Der "Frankfurter Appell" hält dagegen: "Auf- und Hochrüstung ist keine Antwort auf die großen Herausforderungen unserer Zeit. Sie verschärft die Gefahr neuer Kriege und verschwendet wertvolle Ressourcen, die für eine friedliche Weltordnung dringend gebraucht werden - für den Klimaschutz, die Bekämpfung der Fluchtursachen, die Entwicklungszusammenarbeit und die Verwirklichung der Menschenrechte." Die doppelte Gefahr eines "Selbstmords der menschlichen Zivilisation" sei denkbar geworden - durch die Hochrüstung und durch die ungelösten sozialen und ökologischen Krisen.

Die marode Bundeswehr: Aufrüstung, Abrüstung und Ausrüstung

Zwischen Aufrüstung und Abrüstung gibt es allerdings noch etwas Drittes: die Ausrüstung. Die Bundeswehr ist fraglos marode - materiell und organisatorisch. Um das zu ändern, braucht es die finanziellen Mittel dafür, aus Verantwortung für die Soldaten. Die Soldatinnen und Soldaten, die im Auftrag der Bundeswehr arbeiten, sollten so ausgerüstet werden, dass sie "aus den Einsätzen auch so zurückkommen, dass sie von ihren Kindern wieder begrüßt werden können", sagt Henning Otte, der verteidigungspolitische Sprecher der Unionsfraktion im Bundestag. Also ausrüsten und abrüsten.

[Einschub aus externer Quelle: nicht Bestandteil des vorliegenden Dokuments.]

(* ===== verification/SwarmExamples.v ===== *)
(** A swarm, computed: a seed, a node that downloads from it, and another node that only
    knows the first one and gets its chunks from there while the first still downloads. *)
From S2P Require Import Prelude Bytes GoStrings Types Storage LocalStorage MemOS ChunkBuilder ChunkManager ChunkTransfer ChunkQueue Statistics Availability Delivery Http HttpServer HttpServing PeerDownloader Network Downloader Node Swarm SwarmFacts SwarmRequests SwarmCompletion Examples HttpExamples.
From Stdlib Require Import Strings.Byte.

#[local] Existing Instance copy_zstd.
#[local] Existing Instance copy_zstd_laws.
#[local] Existing Instance comma_codec.
#[local] Existing Instance comma_codec_laws.

Definition swarm_resolve (host : string) : option address :=
  if String.eqb host "seed:8090" then Some (ASeed 0)
  else if String.eqb host "a:8090" then Some (ANode 0)
  else if String.eqb host "b:8090" then Some (ANode 1) else None.

Lemma swarm_resolve_plain host a : swarm_resolve host = Some a → "/"%char ∉ chars host.
Proof.
  unfold swarm_resolve. repeat case_match; try done;
    match goal with H : String.eqb _ _ = true |- _ => apply String.eqb_eq in H as -> end;
    intros _; apply (bool_decide_unpack _); by vm_compute.
Qed.

Definition swarm_node (uuid : string) : node fs fs :=
  mkNode (init_system example_manager dst_world 0 (NewStatistics false) None) uuid 0 None.
Definition swarm_seed : server fs :=
  mkServer example_manager src_world (NewStatistics false) true "uuid-of-seed" 0.
Definition swarm_start : swarm fs fs :=
  mkSwarm [swarm_node "uuid-of-a"; swarm_node "uuid-of-b"] [swarm_seed].

Abbreviation run_swarm := (swarm_run dstStorage srcStorage small_hash no_callback (λ _ m, m)
  (λ _ m, m) example_version error_text "none" true 1 1 0 swarm_resolve).

(** A connection that holds, at a time. *)
Definition link (now : Time) : connection := mkConnection (Some None) now (now + 1)%Z.
(** One that breaks off after two bytes. *)
Definition short_link (now : Time) : connection := mkConnection (Some (Some 2)) now (now + 1)%Z.

Definition on_sched (n count : nat) : list swarm_event := replicate count (SwEvent n (EvSched 0)).
Definition on_worker (n count : nat) : list swarm_event :=
  replicate count (SwEvent n (EvWorker 0 0 (Now 7))).

(** A peer appears: its downloader starts, with one worker. *)
Definition join (n : nat) (uuid host : string) : list swarm_event :=
  [SwEvent n (EvAdd uuid host)] ++ on_sched n 2 ++ on_worker n 1.
(** The scheduler hands an index to the worker, which asks for the chunk. *)
Definition request_next (n : nat) (c : connection) : list swarm_event :=
  on_sched n 6 ++ [SwEvent n (EvSend 0 0)] ++ on_worker n 2 ++ [SwChunk n 0 0 c].

(** The first node gets one chunk from the seed; the second one gets that chunk from the
    first, after a connection that broke off; then the first node completes, and then the
    second, which never talks to the seed. *)
Definition swarm_trace : list swarm_event :=
  join 0 "uuid-of-seed" "seed:8090" ++ join 1 "uuid-of-a" "a:8090" ++
  [SwList 0 0 (λ k, k) (link 100)] ++
  request_next 0 (link 101) ++ on_worker 0 13 ++
  [SwList 1 0 (λ k, k) (link 102)] ++
  request_next 1 (short_link 103) ++ on_worker 1 5 ++
  request_next 1 (link 104) ++ on_worker 1 13 ++
  request_next 0 (link 105) ++ on_worker 0 16 ++
  [SwList 1 0 (λ k, k) (link 200)] ++
  request_next 1 (link 201) ++ on_worker 1 16.

#[local] Instance time_valid_dec t : Decision (time_valid t).
Proof. unfold time_valid. apply _. Defined.
#[local] Instance clock_ok_dec e : Decision (clock_ok e).
Proof. destruct e; apply _. Defined.

Lemma swarm_clocks : Forall clock_ok swarm_trace.
Proof. apply (bool_decide_unpack _). by vm_compute. Qed.

Lemma swarm_trace_runs :
  ∃ s nd, run_swarm swarm_trace swarm_start = Some s ∧ sw_nodes s !! 1 = Some nd ∧
    mc_Completed (sy_main (nd_system nd)) = true.
Proof. do 2 eexists. split_and!; [by vm_compute|done|done]. Qed.

Lemma swarm_nodes_fresh :
  Forall (fresh_node dstStorage srcStorage src_world example_manager) (sw_nodes swarm_start).
Proof.
  assert (∀ uuid, fresh_node dstStorage srcStorage src_world example_manager (swarm_node uuid)).
  { intros uuid. exists example_manager, dst_world, 0%Z, (NewStatistics false), None.
    split_and!; [done..|apply example_prepared|by intros []|done]. }
  by repeat constructor.
Qed.

Lemma swarm_correct_witness :
  ∃ s nd, run_swarm swarm_trace swarm_start = Some s ∧ sw_nodes s !! 1 = Some nd ∧
    mc_panicked (sy_main (nd_system nd)) = false ∧
    content dstStorage (mc_Dst (sy_main (nd_system nd))) "a" = content srcStorage src_world "a".
Proof.
  destruct swarm_trace_runs as (s & nd & Hs & Hn & Hc). exists s, nd.
  split; [exact Hs|]. split; [exact Hn|].
  destruct (swarm_correct dstStorage srcStorage src_world small_hash no_callback small_hash_range
    no_callback_ok (λ _ m, m) (λ _ m, m) ltac:(done) ltac:(done) example_version error_text "none"
    true 1 1 0 swarm_resolve swarm_resolve_plain (H3 := merge_SliceSort) 4 2 example_files
    example_manager (sw_nodes swarm_start) (sw_seeds swarm_start) swarm_trace s) with 1 nd
    as (Hpan & _ & Hall).
  - lia.
  - forall_lia.
  - forall_lia.
  - apply BuildChunks_example.
  - by vm_compute.
  - apply example_sized.
  - apply swarm_nodes_fresh.
  - by repeat constructor.
  - apply swarm_clocks.
  - exact Hs.
  - exact Hn.
  - split; [exact Hpan|]. apply (Hall Hc (mkFileEntry "a" 5 384 0)).
    apply (bool_decide_unpack _). by vm_compute.
Defined.

(** * Going on

    In the middle, after the connection of the second node broke off: it has nothing yet, and
    the first node, its only peer, has one of the two chunks. *)
Definition swarm_prefix : list swarm_event :=
  join 0 "uuid-of-seed" "seed:8090" ++ join 1 "uuid-of-a" "a:8090" ++
  [SwList 0 0 (λ k, k) (link 100)] ++
  request_next 0 (link 101) ++ on_worker 0 13 ++
  [SwList 1 0 (λ k, k) (link 102)] ++
  request_next 1 (short_link 103) ++ on_worker 1 5.

Definition swarm_middle : swarm fs fs := default swarm_start (run_swarm swarm_prefix swarm_start).

(** What is checked of a node. *)
Definition first_peer (nd : node fs fs) : option (bool * bool * bool * option address) :=
  ex ← sy_execs (nd_system nd) !! 0;
  match ex_downloader ex with
  | DPeer d => Some (mc_ctx_done (sy_main (nd_system nd)), IsSelf d, updating d,
      swarm_resolve (pd_Host d))
  | DLocal _ => None
  end.

Lemma first_peer_ready n s nd m :
  first_peer nd = Some (false, false, true, Some m) → node_healthy dstStorage nd →
  match m with ASeed k => answering dstStorage srcStorage n s m | ANode k => k < n end →
  ready dstStorage srcStorage swarm_resolve example_manager n s nd.
Proof.
  intros (ex & Hk & Hex)%bind_Some Hh Hm. right.
  destruct (ex_downloader ex) as [d|] eqn:Hd; [|done]. injection Hex as Hctx Hs Hu Hres.
  split; [exact Hctx|]. split; [exact Hh|]. exists 0, ex. rewrite Hd. split; [exact Hk|].
  split; [by simpl; rewrite Hs|]. split; [by left|]. rewrite Hres. by destruct m.
Qed.

Definition middle_node (n : nat) : node fs fs :=
  default (swarm_node "") (sw_nodes swarm_middle !! n).

Lemma swarm_middle_length : length (sw_nodes swarm_middle) = 2.
Proof. by vm_compute. Qed.

Lemma swarm_middle_ready n nd :
  sw_nodes swarm_middle !! n = Some nd →
  ready dstStorage srcStorage swarm_resolve example_manager n swarm_middle nd.
Proof.
  intros Hn. assert (nd = middle_node n) as -> by (unfold middle_node; by rewrite Hn).
  destruct n as [|[|n]].
  - apply (first_peer_ready 0 _ _ (ASeed 0)); [by vm_compute|intros k; by vm_compute|].
    exists (default swarm_seed (sw_seeds swarm_middle !! 0)).
    split; [by vm_compute|]. split; [by vm_compute|]. intros k. by vm_compute.
  - apply (first_peer_ready 1 _ _ (ANode 0)); [by vm_compute|intros k; by vm_compute|]. lia.
  - apply lookup_lt_Some in Hn. rewrite swarm_middle_length in Hn. clear -Hn. lia.
Qed.

Lemma dst_readable w : st_healthy dstStorage w → st_readable dstStorage w.
Proof. intros H. exact H. Qed.

Lemma swarm_can_complete_witness :
  mc_Completed (sy_main (nd_system (middle_node 1))) = false ∧
  ∃ l s nd, run_swarm l swarm_middle = Some s ∧ sw_nodes s !! 1 = Some nd ∧
    mc_Completed (sy_main (nd_system nd)) = true ∧
    content dstStorage (mc_Dst (sy_main (nd_system nd))) "a" = content srcStorage src_world "a".
Proof.
  split; [by vm_compute|].
  destruct (swarm_can_complete dstStorage srcStorage src_world small_hash no_callback
    small_hash_range no_callback_ok (λ _ _ _ H, H) dst_readable (λ _ m, m) (λ _ m, m) ltac:(done)
    ltac:(done) example_version error_text "none" true 1 1 0 ltac:(lia) ltac:(lia) swarm_resolve
    swarm_resolve_plain comma_list_sent (H3 := merge_SliceSort) 4 2 example_files example_manager
    (sw_nodes swarm_start) (sw_seeds swarm_start) swarm_prefix swarm_middle 300)
    as (l & s & _ & Hrun & Hlen & Hall).
  - lia.
  - forall_lia.
  - forall_lia.
  - apply BuildChunks_example.
  - by vm_compute.
  - apply example_sized.
  - apply swarm_nodes_fresh.
  - by repeat constructor.
  - apply (bool_decide_unpack _). by vm_compute.
  - by vm_compute.
  - by vm_compute.
  - apply swarm_middle_ready.
  - rewrite swarm_middle_length in Hlen.
    destruct (lookup_lt_is_Some_2 (sw_nodes s) 1) as [nd Hnd]; [rewrite Hlen; lia|].
    destruct (Hall 1 nd Hnd) as [Hc Hf]. exists l, s, nd.
    split; [exact Hrun|split; [exact Hnd|split; [exact Hc|]]].
    apply (Hf (mkFileEntry "a" 5 384 0)). apply (bool_decide_unpack _). by vm_compute.
Defined.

175 000 Unterschriften hat die neue Friedensinitiative schon gegen die Aufrüstung gesammelt. Bis zu den fünf Millionen von vor vierzig Jahren ist es noch ein Stück.

Derzeit redet alle Welt von einem Impfstoff gegen Corona. Vielleicht sind Initiativen wie "Abrüsten statt Aufrüsten" ein Impfstoff für den Frieden.